Pharmapack creates the space for these conversations to move forward. It’s where ideas turn into practical strategies, where people share what’s working and what isn’t, and where partnerships start that can drive real change. That’s why events like this matter. They help the industry move from intention to impact.
Without going too deep into the project itself, what’s one principle or mindset from the Ensera Design–AstraZeneca collaboration that you think other organisations could apply immediately?
I’ll share two with you, as they’re both important.
Firstly, collaborate with your stakeholders early and often. Try to include a range of expertise areas in your steering group and engage them from the start and throughout the project. On this project we included product owners, commercial and supply chain managers, device engineers, product security and human factors engineers at every stage. This helped us ensure the voice of the user, commercial context and manufacturing constraints and opportunities were understood and incorporated into our design recommendations from start to finish.
And second, look beyond the pharma industry for inspiration. Including packaging stimulus from the consumer health and FMCG sectors helped us to push boundaries and think outside the box.
What conversations are you hoping your talk will spark once people leave the theatre and head back onto the show floor?
I hope it gets people talking about how they can make their packaging ecosystems more inclusive without slowing down development. With 24% of adults in the UK and 29% in the US reporting having a disability, worth £274 billion collective spending power in the UK alone, inclusive design is not a corner businesses can afford to cut.
Too often, inclusivity is seen as something that adds time and complexity. Our case study shows it doesn’t have to be that way. You can design for diverse users and still hit aggressive timelines if you use the right tools and processes.
I’d love to see conversations around collaboration too. Packaging challenges aren’t solved in isolation; they need input from design, engineering, regulatory, and manufacturing teams. If our session encourages people to think about partnerships, whether with product design consultancies like ours or across their own organisations, that’s a win.

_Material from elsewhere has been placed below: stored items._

Definition net_step (n : SimNet) (o : net_op) : SimNet :=
  match o with
  | OpRegister m a buf => snd (Register m a buf n)
  | OpConnect m a b => Connect m a b n
  | OpDisconnect m a b => Disconnect m a b n
  | OpBroadcast e data => snd (snd (Broadcast data e n))
  | OpReceive e => match ReceiveFrom e n with Some (_, n') => n' | None => n end
  end.

Definition net_ok (n : SimNet) : Prop := forall m, symmetric (links_of n m).

Lemma links_insert n m l i m' :
  links_of (mkSimNet (<[m := l]> (sn_links n)) i) m' = if decide (m = m') then l else links_of n m'.
Proof.
  unfold links_of. simpl. case_decide as E; [subst; by rewrite lookup_insert_eq|by rewrite lookup_insert_ne].
Qed.

Lemma net_step_ok n o : net_ok n -> net_ok (net_step n o).
Proof.
  intros Hn m'. destruct o as [m a buf|m a b|m a b|e data|e]; simpl.
  - rewrite links_insert. case_decide; [|done]. intros x y. rewrite !neighbours_ensure. apply Hn.
  - unfold Connect. rewrite links_insert. case_decide; [|done]. by apply connect_symmetric.
  - unfold Disconnect. destruct (sn_links n !! m) as [l|] eqn:E; [|done]. rewrite links_insert.
    case_decide; [|done]. apply disconnect_symmetric. specialize (Hn m). unfold links_of in Hn. by rewrite E in Hn.
  - unfold Broadcast. destruct (negb _); [done|]. apply Hn.
  - unfold ReceiveFrom. destruct (inboxes_of _ _ !! _) as [[cap [|p ps]]|]; [done| |done]. apply Hn.
Qed.

Lemma net_run_ok ops n : net_ok n -> net_ok (foldl net_step n ops).
Proof. revert n. induction ops as [|o ops IH]; intros n Hn; [done|]. by apply IH, net_step_ok. Qed.

(** In a network reached by any operations, links go both ways; and a broadcast by an
    available endpoint puts its frame at the end of exactly the inboxes with room of the
    nodes linked to it on its medium, leaving every other inbox of every medium as it was,
    while an unavailable endpoint changes nothing. *)
Theorem simnet_delivers_to_links ops e data m b :
  let n := foldl net_step NewSimNet ops in
  let '(answer, (e', n')) := Broadcast data e n in
  (forall a, b ∈ neighbours (links_of n m) a <-> a ∈ neighbours (links_of n m) b)
  /\ (ep_available e = false -> answer = Err ErrUnavailable /\ e' = e /\ n' = n)
  /\ (ep_available e = true -> answer = Ok tt /\
      inboxes_of n' m !! b =
        (fun c => if decide (m = ep_medium e /\ b ∈ neighbours (links_of n m) (ep_node e))
                  then offer (mkPacket (ep_node e) data) c else c) <$> inboxes_of n m !! b).
Proof.
  cbv zeta. set (n := foldl _ _ _). assert (net_ok n) as Hn.
  { apply net_run_ok. intros m' x y. unfold links_of, neighbours. simpl. by rewrite lookup_empty. }
  unfold Broadcast. destruct (ep_available e) eqn:E; simpl; (split; [intros a; apply Hn|]); [|done].
  split; [done|]. intros _. split; [done|]. unfold inboxes_of. simpl.
  destruct (decide (ep_medium e = m)) as [<-|Hne].
  - rewrite lookup_insert_eq. simpl. rewrite offer_all_lookup. unfold inboxes_of.
    destruct (default ∅ (sn_inboxes n !! ep_medium e) !! b); simpl; [|done]. do 2 case_decide; try done; tauto.
  - rewrite lookup_insert_ne by done. destruct (default ∅ (sn_inboxes n !! m) !! b); simpl; [|done].
    rewrite decide_False; [done|]. by intros [-> _].
Qed.

(** ** [lora_transport]: a slow medium with frame limit and airtime *)

Record LoRaNet := mkLoRaNet {
  ln_links : gmap (list Z) (gset (list Z));
  ln_inbox : gmap (list Z) chan;
}.

Record LoRaEndpoint := mkLoRaEndpoint {
  le_id : list Z;
  le_available : bool;
  le_txCount : Z;
  le_maxFrameBytes : Z;
  le_bytesPerSec : Z;
}.

Definition LoRa_Register (node : list Z) (buf : Z) (n : LoRaNet) : LoRaEndpoint * LoRaNet :=
  let buf := if buf <=? 0 then 512 else buf in
  (mkLoRaEndpoint node false 0 0 0, mkLoRaNet (ensure_node node (ln_links n)) (ensure_inbox node buf (ln_inbox n))).

Definition LoRa_Connect (a b : list Z) (n : LoRaNet) : LoRaNet := mkLoRaNet (connect a b (ln_links n)) (ln_inbox n).
Definition LoRa_Disconnect (a b : list Z) (n : LoRaNet) : LoRaNet := mkLoRaNet (disconnect a b (ln_links n)) (ln_inbox n).

Definition Configure (maxFrameBytes bytesPerSec : Z) (e : LoRaEndpoint) : LoRaEndpoint :=
  mkLoRaEndpoint (le_id e) (le_available e) (le_txCount e)
    (if maxFrameBytes <=? 0 then 96 else maxFrameBytes) (if bytesPerSec <=? 0 then 32 else bytesPerSec).

(** [time.Duration(float64(len) / float64(bytesPerSec) * float64(time.Second)) + 15ms] *)
Definition airtime (e : LoRaEndpoint) (len : Z) : Z :=
  if 0 <? le_bytesPerSec e
  then i64 (trunc_i64 (of_Z len / of_Z (le_bytesPerSec e) * of_Z Second)%float + 15 * Millisecond)
  else 0.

Finally, I hope it sparks curiosity about methods like Finite Element Analysis and contextual research. These aren’t just buzzwords; they’re practical techniques that reduce risk and improve outcomes. If attendees leave wanting to explore those approaches, then the talk has done its job.
For someone attending Pharmapack for the first time, how would you recommend they make the most of it?
Pharmapack can feel overwhelming if you’re new. It’s a big event with a lot happening. The biggest mistake first-time attendees make is turning up without a plan and hoping to stumble across what they need. That rarely works.
The people who get the most out of Pharmapack are the ones who prepare. Do your homework before you arrive: understand your organisation’s priorities, identify the suppliers or partners you want to meet, and know the questions you need answered. If you can, book meetings in advance. Exhibitors are busy, and the show floor isn’t the best place for deep technical discussions. Scheduled time means you’ll have focused conversations that could lead to real projects later.
Think of Pharmapack as an opportunity to connect, not just to browse. Preparation helps you cut through the noise, make the right introductions, and leave with actionable insights instead of a bag of brochures. In short: plan ahead, be clear on your goals, and make every interaction count.